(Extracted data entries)
══════════

Lemma line_text_app P Q s t : line_text P s → line_text Q t → line_text (λ c, P c ∨ Q c) (s ++ t).
Proof.
  intros [H1 H2] [H3 H4]. split; [by apply Forall_app|]. intros c Hc. by rewrite elem_of_app, H2, H4.
Qed.

Lemma line_text_iff P Q s : (∀ c, (127 <= c)%N → P c ↔ Q c) → line_text P s → line_text Q s.
Proof. intros HPQ [H1 H2]. split; [done|]. intros c Hc. by rewrite H2, HPQ. Qed.

Lemma escape_line c : line_text (λ x, x = c) (escape_char c).
Proof.
  destruct (escape_cases c) as [He|[Hc ->]].
  - apply (line_text_iff (λ _, False)); [|by apply line_text_ascii]. intros x Hx. split; [done|]. intros ->.
    unfold escape_char in He. repeat case_bool_decide; subst; try lia.
    destruct (N.ltb_spec c 32); [lia|]. apply Forall_cons in He as [He _]. unfold ascii_printed in He. lia.
  - split; [by constructor; [unfold above_c0; lia|]|]. intros x _. apply list_elem_of_singleton.
Qed.

Lemma json_str_line s : line_text (λ c, c ∈ s) (json_str s).
Proof.
  assert (Hq : line_text (λ _, False) [34%N]) by (apply line_text_ascii; by apply ascii_printed_forall).
  unfold json_str. apply (line_text_iff (λ c, False ∨ c ∈ s ∨ False)); [tauto|].
  apply line_text_app; [done|]. apply line_text_app; [|done].
  induction s as [|c s IH]; [apply (line_text_iff (λ _, False)); [set_solver|by apply line_text_ascii]|].
  cbn [mbind list_bind]. apply (line_text_iff (λ x, x = c ∨ x ∈ s)); [set_solver|].
  apply line_text_app; [apply escape_line|done].
Qed.

Lemma digits_printed ds : Forall (λ c, is_digit c = true) ds → Forall ascii_printed ds.
Proof.
  intros Hd. eapply Forall_impl; [exact Hd|]. intros c Hc. unfold is_digit, in_cls, digit, rng in Hc. cbn in Hc.
  rewrite orb_false_r in Hc. apply andb_true_iff in Hc as [H1%N.leb_le H2%N.leb_le]. unfold ascii_printed. cbn in *. lia.
Qed.

Lemma number_printed minus ds fr ex :
  integer_shape ds → fraction_shape fr → exponent_shape ex → Forall ascii_printed (number_text minus ds fr ex).
Proof.
  intros Hd Hf He. unfold number_text. rewrite !Forall_app. split_and!.
  - destruct minus; by apply ascii_printed_forall.
  - destruct Hd as [->|(c & r & _ & _ & Hd)]; [by apply ascii_printed_forall|by apply digits_printed].
  - destruct Hf as [->|(ds' & -> & _ & Hd')]; [constructor|]. constructor; [done|by apply digits_printed].
  - destruct He as [->|(e & sign & ds' & -> & Hx & Hs & _ & Hd')]; [constructor|].
    constructor; [|apply Forall_app; split; [|by apply digits_printed]].
    + apply orb_true_iff in Hx as [Hx%ch_true|Hx%ch_true]; by subst e.
    + destruct Hs as [->|(c & -> & Hc)]; [constructor|]. constructor; [|constructor].
      unfold is_sign in Hc. apply orb_true_iff in Hc as [Hc%ch_true|Hc%ch_true]; by subst c.
Qed.

Lemma join_line {X} (f : X → str) (P : X → N → Prop) xs :
  (∀ x, x ∈ xs → line_text (P x) (f x)) → line_text (λ c, ∃ x, x ∈ xs ∧ P x c) (join (f <$> xs)).
Proof.
  intros Hf.
  assert (Htail : ∀ ys, ys ⊆ xs → line_text (λ c, ∃ x, x ∈ ys ∧ P x c) ((f <$> ys) ≫= λ y, 44%N :: y)).
  { induction ys as [|y ys IH]; intros Hys; cbn [fmap list_fmap mbind list_bind].
    - apply (line_text_iff (λ _, False)); [set_solver|by apply line_text_ascii].
    - change ((44%N :: f y) ++ (f <$> ys) ≫= λ y, 44%N :: y) with ([44%N] ++ f y ++ (f <$> ys) ≫= λ y, 44%N :: y).
      apply (line_text_iff (λ c, False ∨ P y c ∨ ∃ x, x ∈ ys ∧ P x c)); [set_solver|].
      apply line_text_app; [apply line_text_ascii; by apply ascii_printed_forall|]. apply line_text_app; [apply Hf; set_solver|].
      apply IH. set_solver. }
  destruct xs as [|x xs]; [apply (line_text_iff (λ _, False)); [set_solver|by apply line_text_ascii]|].
  cbn [fmap list_fmap join]. apply (line_text_iff (λ c, P x c ∨ ∃ y, y ∈ xs ∧ P y c)); [set_solver|].
  apply line_text_app; [apply Hf; by left|]. apply Htail. set_solver.
Qed.

Section formatter.
Context (float_repr : pyfloat → str) (read_float : str → pyfloat) (lower_text : str → str).
Context (Hfloat : float_text_ok float_repr read_float).
Context (service environment : str) (context : option str) (r : LogRecord).
#[local] Abbreviation dumps := (json_dumps (log_float float_repr)).
#[local] Abbreviation payload := (log_payload lower_text service environment context r).

Lemma log_float_ok : float_text_ok (log_float float_repr) read_float.
Proof using Hfloat. intros f Hf. destruct f as [| |m e]; [done..|]. by apply Hfloat. Qed.

(** The values of a line are no containers. *)
Definition plain_value (a : aval) : Prop := match a with AList _ | ADict _ => False | _ => True end.

Lemma value_line a : plain_value a → line_text (λ c, ∃ s, a = AStr s ∧ c ∈ s) (dumps a).
Proof using Hfloat.
  assert (Hascii : ∀ t, (∀ s, a ≠ AStr s) → Forall ascii_printed t → line_text (λ c, ∃ s, a = AStr s ∧ c ∈ s) t).
  { intros t Ha Ht. apply (line_text_iff (λ _, False)); [|by apply line_text_ascii]. intros c _. split; [done|].
    intros (s & -> & _). by destruct (Ha s). }
  destruct a as [|[]|z|f|s|l|kvs]; intros Ha; try done; cbn [json_dumps].
  1-3: by apply Hascii, ascii_printed_forall.
  - apply Hascii; [done|]. rewrite int_str_text. apply number_printed; [apply abs_str_shape; lia|by left|by left].
  - apply Hascii; [done|]. destruct f as [|[]|m e]; try by apply ascii_printed_forall.
    destruct (Hfloat (FFin m e) eq_refl) as (_ & minus & ds & fr & ex & He & Hd & Hf & Hx & _). cbn [log_float]. rewrite He.
    by apply number_printed.
  - apply (line_text_iff (λ c, c ∈ s)); [|apply json_str_line]. intros c _.
    split; [by exists s|by intros (s' & [= ->] & ?)].
Qed.

Lemma value_reads a : plain_value a → writable a = true →
  starts_open (log_float float_repr) a ∧ reads_back (log_float float_repr) read_float a.
Proof using Hfloat.
  intros Ha Hw. assert (Hok : (∀ f, a = AFloat f → isfinite f = true) → starts_open (log_float float_repr) a ∧
    reads_back (log_float float_repr) read_float a).
  { intros Hf. assert (json_ok a) by (destruct a; cbn in *; try done; [by apply bool_decide_eq_true in Hw|by apply Hf]).
    split; [by eapply dumps_opens; [apply log_float_ok|]|by apply (scan_dumps _ _ log_float_ok)]. }
  destruct a as [| | |f| | |]; try by apply Hok.
  destruct f as [|[]|m e]; [..|apply Hok; by intros f [= <-]]; (split; [by eexists _, _|]); intros [|fuel] rest Hf _; try done; lia.
Qed.

Lemma extra_fields_keys : (extra_fields r).*1 `sublist_of` SAFE_EXTRA_FIELDS.
Proof using Type.
  unfold extra_fields. generalize SAFE_EXTRA_FIELDS. induction l as [|n l IH]; [constructor|]. cbn [omap list_omap].
  destruct (attribute n r ≫= scalar) as [v|]; cbn; by constructor.
Qed.

Lemma extra_fields_values k a : (k, a) ∈ extra_fields r ↔ k ∈ SAFE_EXTRA_FIELDS ∧ ∃ v, attribute k r = Some v ∧ scalar v = Some a.
Proof using Type.
  unfold extra_fields. rewrite list_elem_of_omap. split.
  - intros (n & Hn & He). apply fmap_Some in He as (a' & He & [= -> ->]). apply bind_Some in He as (v & Hv & Hs). eauto.
  - intros (Hn & v & Hv & Hs). exists k. split; [done|]. by rewrite Hv; cbn; rewrite Hs.
Qed.

Lemma payload_keys : NoDup payload.*1 ∧ Forall (λ kv, Forall ascii_printed kv.1 ∧ plain_value kv.2) payload.
Proof using Type.
  split.
  - unfold log_payload. rewrite fmap_app. eapply sublist_NoDup; [|apply sublist_app; [reflexivity|apply extra_fields_keys]].
    apply (bool_decide_unpack _). vm_compute. exact I.
  - unfold log_payload. apply Forall_app. split.
    + repeat (apply Forall_cons_2; [split; [by apply ascii_printed_forall|try done]|]); [|apply Forall_nil_2].
      cbn [snd]. unfold record_id. destruct (attribute _ r) as [[]|]; try done; by destruct context.
    + apply Forall_forall. intros [k a] (Hk & v & _ & Hs)%extra_fields_values. split.
      * assert (Hall : Forall (Forall ascii_printed) SAFE_EXTRA_FIELDS)
          by (repeat (apply Forall_cons_2; [by apply ascii_printed_forall|]); apply Forall_nil_2).
        rewrite Forall_forall in Hall. by apply Hall.
      * by destruct v; try done; injection Hs as <-.
Qed.

Lemma payload_line : line_text (λ c, ∃ k s, (k, AStr s) ∈ payload ∧ c ∈ s) (dumps (ADict payload)).
Proof using Hfloat.
  cbn [json_dumps]. destruct payload_keys as [_ Hp]. rewrite Forall_forall in Hp.
  apply (line_text_iff (λ c, False ∨ (∃ kv, kv ∈ payload ∧ ∃ s, kv.2 = AStr s ∧ c ∈ s) ∨ False)).
  { intros c _. split.
    - intros [[]|[([k a] & Hin & s & Hs & Hc)|[]]]. cbn in Hs. subst a. by exists k, s.
    - intros (k & s & Hin & Hc). right; left. exists (k, AStr s). split; [done|by exists s]. }
  apply line_text_app; [apply line_text_ascii; by apply ascii_printed_forall|].
  apply line_text_app; [|apply line_text_ascii; by apply ascii_printed_forall].
  apply join_line. intros [k a] [Hk Ha]%Hp. cbn [fst snd] in *.
  apply (line_text_iff (λ c, False ∨ False ∨ ∃ s, a = AStr s ∧ c ∈ s)); [tauto|].
  apply line_text_app; [|apply line_text_app; [apply line_text_ascii; by apply ascii_printed_forall|by apply value_line]].
  apply (line_text_iff (λ c, c ∈ k)); [|apply json_str_line]. intros c Hc. split; [|done]. by apply ascii_not_high.
Qed.
End formatter.

Lemma forallb_false_elem {X} (f : X → bool) l : forallb f l = false → ∃ x, x ∈ l ∧ f x = false.
Proof.
  induction l as [|x l IH]; [done|]. cbn. destruct (f x) eqn:Hx; [intros (y & ? & ?)%IH; set_solver|]. intros _. exists x. set_solver.
Qed.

══════════

EXERCISE DETAILS
Starting at the line that contains "Context (Hfloat : float_text_ok" and stopping after the line that contains "Hw|by apply Hf]).", write out every line exactly as it appears above, and no other line.

RESULT OF THE TASK
Context (Hfloat : float_text_ok float_repr read_float).
Context (service environment : str) (context : option str) (r : LogRecord).
#[local] Abbreviation dumps := (json_dumps (log_float float_repr)).
#[local] Abbreviation payload := (log_payload lower_text service environment context r).

Lemma log_float_ok : float_text_ok (log_float float_repr) read_float.
Proof using Hfloat. intros f Hf. destruct f as [| |m e]; [done..|]. by apply Hfloat. Qed.

(** The values of a line are no containers. *)
Definition plain_value (a : aval) : Prop := match a with AList _ | ADict _ => False | _ => True end.

Lemma value_line a : plain_value a → line_text (λ c, ∃ s, a = AStr s ∧ c ∈ s) (dumps a).
Proof using Hfloat.
  assert (Hascii : ∀ t, (∀ s, a ≠ AStr s) → Forall ascii_printed t → line_text (λ c, ∃ s, a = AStr s ∧ c ∈ s) t).
  { intros t Ha Ht. apply (line_text_iff (λ _, False)); [|by apply line_text_ascii]. intros c _. split; [done|].
    intros (s & -> & _). by destruct (Ha s). }
  destruct a as [|[]|z|f|s|l|kvs]; intros Ha; try done; cbn [json_dumps].
  1-3: by apply Hascii, ascii_printed_forall.
  - apply Hascii; [done|]. rewrite int_str_text. apply number_printed; [apply abs_str_shape; lia|by left|by left].
  - apply Hascii; [done|]. destruct f as [|[]|m e]; try by apply ascii_printed_forall.
    destruct (Hfloat (FFin m e) eq_refl) as (_ & minus & ds & fr & ex & He & Hd & Hf & Hx & _). cbn [log_float]. rewrite He.
    by apply number_printed.
  - apply (line_text_iff (λ c, c ∈ s)); [|apply json_str_line]. intros c _.
    split; [by exists s|by intros (s' & [= ->] & ?)].
Qed.

Lemma value_reads a : plain_value a → writable a = true →
  starts_open (log_float float_repr) a ∧ reads_back (log_float float_repr) read_float a.
Proof using Hfloat.
  intros Ha Hw. assert (Hok : (∀ f, a = AFloat f → isfinite f = true) → starts_open (log_float float_repr) a ∧
    reads_back (log_float float_repr) read_float a).
  { intros Hf. assert (json_ok a) by (destruct a; cbn in *; try done; [by apply bool_decide_eq_true in Hw|by apply Hf]).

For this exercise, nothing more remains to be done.